Find every line in the records below that holds the word "AutonomousWakeRestController", and copy it out.

Saved entries:
■ ■ ■ ■

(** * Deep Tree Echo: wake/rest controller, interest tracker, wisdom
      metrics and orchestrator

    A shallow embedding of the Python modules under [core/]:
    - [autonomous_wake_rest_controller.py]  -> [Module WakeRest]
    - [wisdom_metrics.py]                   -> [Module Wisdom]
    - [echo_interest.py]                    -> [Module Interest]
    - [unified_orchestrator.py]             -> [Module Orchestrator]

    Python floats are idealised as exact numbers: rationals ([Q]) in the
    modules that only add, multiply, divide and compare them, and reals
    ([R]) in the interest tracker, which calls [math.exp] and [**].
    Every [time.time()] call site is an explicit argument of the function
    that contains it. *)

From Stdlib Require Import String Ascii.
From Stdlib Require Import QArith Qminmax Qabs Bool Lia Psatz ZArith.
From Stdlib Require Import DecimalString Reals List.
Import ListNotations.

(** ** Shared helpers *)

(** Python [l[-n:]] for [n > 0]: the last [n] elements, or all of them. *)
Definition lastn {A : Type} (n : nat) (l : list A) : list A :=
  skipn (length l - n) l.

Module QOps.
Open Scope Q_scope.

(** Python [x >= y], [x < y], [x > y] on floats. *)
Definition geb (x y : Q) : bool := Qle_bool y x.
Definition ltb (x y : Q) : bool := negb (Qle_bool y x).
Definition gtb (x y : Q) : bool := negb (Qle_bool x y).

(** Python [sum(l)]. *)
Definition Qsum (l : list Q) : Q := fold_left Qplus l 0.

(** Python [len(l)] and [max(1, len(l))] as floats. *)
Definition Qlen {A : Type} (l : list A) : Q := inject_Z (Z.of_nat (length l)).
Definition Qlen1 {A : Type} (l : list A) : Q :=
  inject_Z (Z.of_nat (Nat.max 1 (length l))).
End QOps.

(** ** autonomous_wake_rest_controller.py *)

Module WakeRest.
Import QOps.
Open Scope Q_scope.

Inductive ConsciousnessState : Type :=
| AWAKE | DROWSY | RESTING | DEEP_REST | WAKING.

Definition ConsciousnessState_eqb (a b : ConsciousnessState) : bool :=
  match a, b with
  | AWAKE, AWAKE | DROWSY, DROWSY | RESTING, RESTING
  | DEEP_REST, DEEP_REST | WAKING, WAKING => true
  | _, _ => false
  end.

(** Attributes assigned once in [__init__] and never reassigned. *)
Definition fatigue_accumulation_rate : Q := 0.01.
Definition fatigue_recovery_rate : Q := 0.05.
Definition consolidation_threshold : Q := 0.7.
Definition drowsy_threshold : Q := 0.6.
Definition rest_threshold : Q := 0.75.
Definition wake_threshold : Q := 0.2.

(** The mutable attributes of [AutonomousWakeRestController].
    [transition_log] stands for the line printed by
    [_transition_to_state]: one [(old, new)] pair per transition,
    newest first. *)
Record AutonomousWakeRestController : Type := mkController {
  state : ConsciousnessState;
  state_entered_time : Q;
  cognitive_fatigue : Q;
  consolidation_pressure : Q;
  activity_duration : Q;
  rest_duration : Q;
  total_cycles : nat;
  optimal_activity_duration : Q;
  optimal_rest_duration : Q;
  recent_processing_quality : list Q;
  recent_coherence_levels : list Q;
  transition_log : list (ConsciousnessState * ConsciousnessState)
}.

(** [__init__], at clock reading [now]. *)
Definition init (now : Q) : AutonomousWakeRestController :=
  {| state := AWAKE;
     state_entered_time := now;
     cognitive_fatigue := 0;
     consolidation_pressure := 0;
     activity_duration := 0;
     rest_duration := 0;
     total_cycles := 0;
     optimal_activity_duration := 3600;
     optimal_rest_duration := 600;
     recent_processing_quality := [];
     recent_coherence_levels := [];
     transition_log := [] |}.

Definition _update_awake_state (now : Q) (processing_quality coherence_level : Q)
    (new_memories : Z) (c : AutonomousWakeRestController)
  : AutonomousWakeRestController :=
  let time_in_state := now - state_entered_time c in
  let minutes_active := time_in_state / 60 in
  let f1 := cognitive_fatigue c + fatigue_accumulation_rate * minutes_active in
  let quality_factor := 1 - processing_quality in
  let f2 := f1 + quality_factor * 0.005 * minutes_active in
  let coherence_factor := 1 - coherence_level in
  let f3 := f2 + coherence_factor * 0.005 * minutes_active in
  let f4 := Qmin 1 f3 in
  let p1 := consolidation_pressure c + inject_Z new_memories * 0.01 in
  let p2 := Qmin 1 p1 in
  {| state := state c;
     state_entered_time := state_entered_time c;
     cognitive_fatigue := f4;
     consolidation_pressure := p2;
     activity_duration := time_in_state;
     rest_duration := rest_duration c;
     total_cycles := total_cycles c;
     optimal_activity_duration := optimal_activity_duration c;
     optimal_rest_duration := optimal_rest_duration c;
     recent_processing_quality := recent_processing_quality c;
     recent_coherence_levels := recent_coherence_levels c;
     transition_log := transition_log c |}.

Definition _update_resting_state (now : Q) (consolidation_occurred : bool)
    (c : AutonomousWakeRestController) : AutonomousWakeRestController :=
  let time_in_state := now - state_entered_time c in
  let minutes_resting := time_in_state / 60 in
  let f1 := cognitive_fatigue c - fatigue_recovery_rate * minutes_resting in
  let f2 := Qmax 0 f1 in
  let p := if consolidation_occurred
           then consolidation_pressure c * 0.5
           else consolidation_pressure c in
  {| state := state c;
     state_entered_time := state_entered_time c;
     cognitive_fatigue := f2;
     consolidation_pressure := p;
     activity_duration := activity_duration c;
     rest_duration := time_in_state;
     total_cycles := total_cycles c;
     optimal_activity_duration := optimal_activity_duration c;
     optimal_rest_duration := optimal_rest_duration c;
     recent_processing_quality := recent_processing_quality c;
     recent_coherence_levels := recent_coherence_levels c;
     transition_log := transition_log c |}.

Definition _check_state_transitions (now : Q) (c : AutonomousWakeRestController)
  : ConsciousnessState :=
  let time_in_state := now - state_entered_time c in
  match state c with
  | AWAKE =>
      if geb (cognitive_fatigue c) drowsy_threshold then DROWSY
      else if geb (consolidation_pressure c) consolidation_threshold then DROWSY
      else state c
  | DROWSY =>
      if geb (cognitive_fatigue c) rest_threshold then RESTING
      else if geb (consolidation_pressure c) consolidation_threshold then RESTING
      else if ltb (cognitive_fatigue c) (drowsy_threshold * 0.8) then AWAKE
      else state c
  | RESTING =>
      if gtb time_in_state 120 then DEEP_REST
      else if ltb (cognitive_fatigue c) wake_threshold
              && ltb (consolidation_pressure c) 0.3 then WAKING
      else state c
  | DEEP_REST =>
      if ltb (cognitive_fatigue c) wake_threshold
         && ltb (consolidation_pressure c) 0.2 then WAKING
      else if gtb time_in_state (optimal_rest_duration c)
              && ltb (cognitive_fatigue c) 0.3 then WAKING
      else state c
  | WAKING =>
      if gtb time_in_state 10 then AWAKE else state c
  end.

■ ■ ■ ■

**Exercise result:**
(** The mutable attributes of [AutonomousWakeRestController].
Record AutonomousWakeRestController : Type := mkController {
Definition init (now : Q) : AutonomousWakeRestController :=
    (new_memories : Z) (c : AutonomousWakeRestController)
  : AutonomousWakeRestController :=
    (c : AutonomousWakeRestController) : AutonomousWakeRestController :=
Definition _check_state_transitions (now : Q) (c : AutonomousWakeRestController)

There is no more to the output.